§ **Task statement**
Work out how many lines in the entries contain the string "ETerminate", and give nothing but that number.

§ **Supplied information**
(** ** Release of the game *)

(** C1, as the code has it not: play with the game installed and launched
    and the agent missing fails, and no terminate call was made on the
    game. *)
Lemma no_terminate_on_failure_counterexample :
  play foo_world "Foo" "Missing" VNone
  = ([EConstruct "SerpentFooGame"; ELaunch "SerpentFooGame" (Some true)],
     inl (Exception "Game Agent 'Missing' wasn't found. Make sure the plugin is installed."))
  /\ ETerminate "SerpentFooGame" ∉ trace (play foo_world "Foo" "Missing" VNone).
Proof.
  split; [vm_compute; reflexivity|].
  vm_compute. intros H.
  apply elem_of_cons in H as [H|H]; [discriminate|].
  apply list_elem_of_singleton in H. discriminate.
Qed.

(** C1, amended: launch, play, record and capture make no call on the game
    other than its construction, its launch and its play call; none of them
    makes a terminate call, whether the command completes or fails. *)
Theorem commands_never_terminate (w : World) (game_name : string) :
  Forall is_lifecycle_call (trace (launch w game_name))
  /\ (forall a fh, Forall is_lifecycle_call (trace (play w game_name a fh)))
  /\ (forall a fc fs, Forall is_lifecycle_call (trace (record w game_name a fc fs)))
  /\ (forall ct i e e2,
        Forall is_lifecycle_call (trace (capture w ct game_name i e e2)))
  /\ (forall id,
        (ETerminate id ∉ trace (launch w game_name))
        /\ (forall a fh, ETerminate id ∉ trace (play w game_name a fh))
        /\ (forall a fc fs, ETerminate id ∉ trace (record w game_name a fc fs))
        /\ (forall ct i e e2,
              ETerminate id ∉ trace (capture w ct game_name i e e2))).
Proof.
  assert (Hl : Forall is_lifecycle_call (trace (launch w game_name))).
  { destruct (launch_cases w game_name)
      as [[_ H]|[(p & e & _ & _ & H)|(p & _ & _ & H)]];
      rewrite H; unfold trace; simpl; repeat constructor. }
  assert (Hp : forall a fh, Forall is_lifecycle_call (trace (play w game_name a fh))).
  { intros. rewrite play_prelude. apply prelude_lifecycle, play_body_one_play. }
  assert (Hr : forall a fc fs,
             Forall is_lifecycle_call (trace (record w game_name a fc fs))).
  { intros. rewrite record_prelude. apply prelude_lifecycle, record_body_one_play. }
  assert (Hc : forall ct i e e2,
             Forall is_lifecycle_call (trace (capture w ct game_name i e e2))).
  { intros. rewrite capture_prelude. apply prelude_lifecycle, capture_body_one_play. }
  assert (Hno : forall id t, Forall is_lifecycle_call t -> ETerminate id ∉ t).
  { intros id t Ht Hin. rewrite Forall_forall in Ht. exact (Ht _ Hin). }
  repeat split; auto.
Qed.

§ **Written solution**
6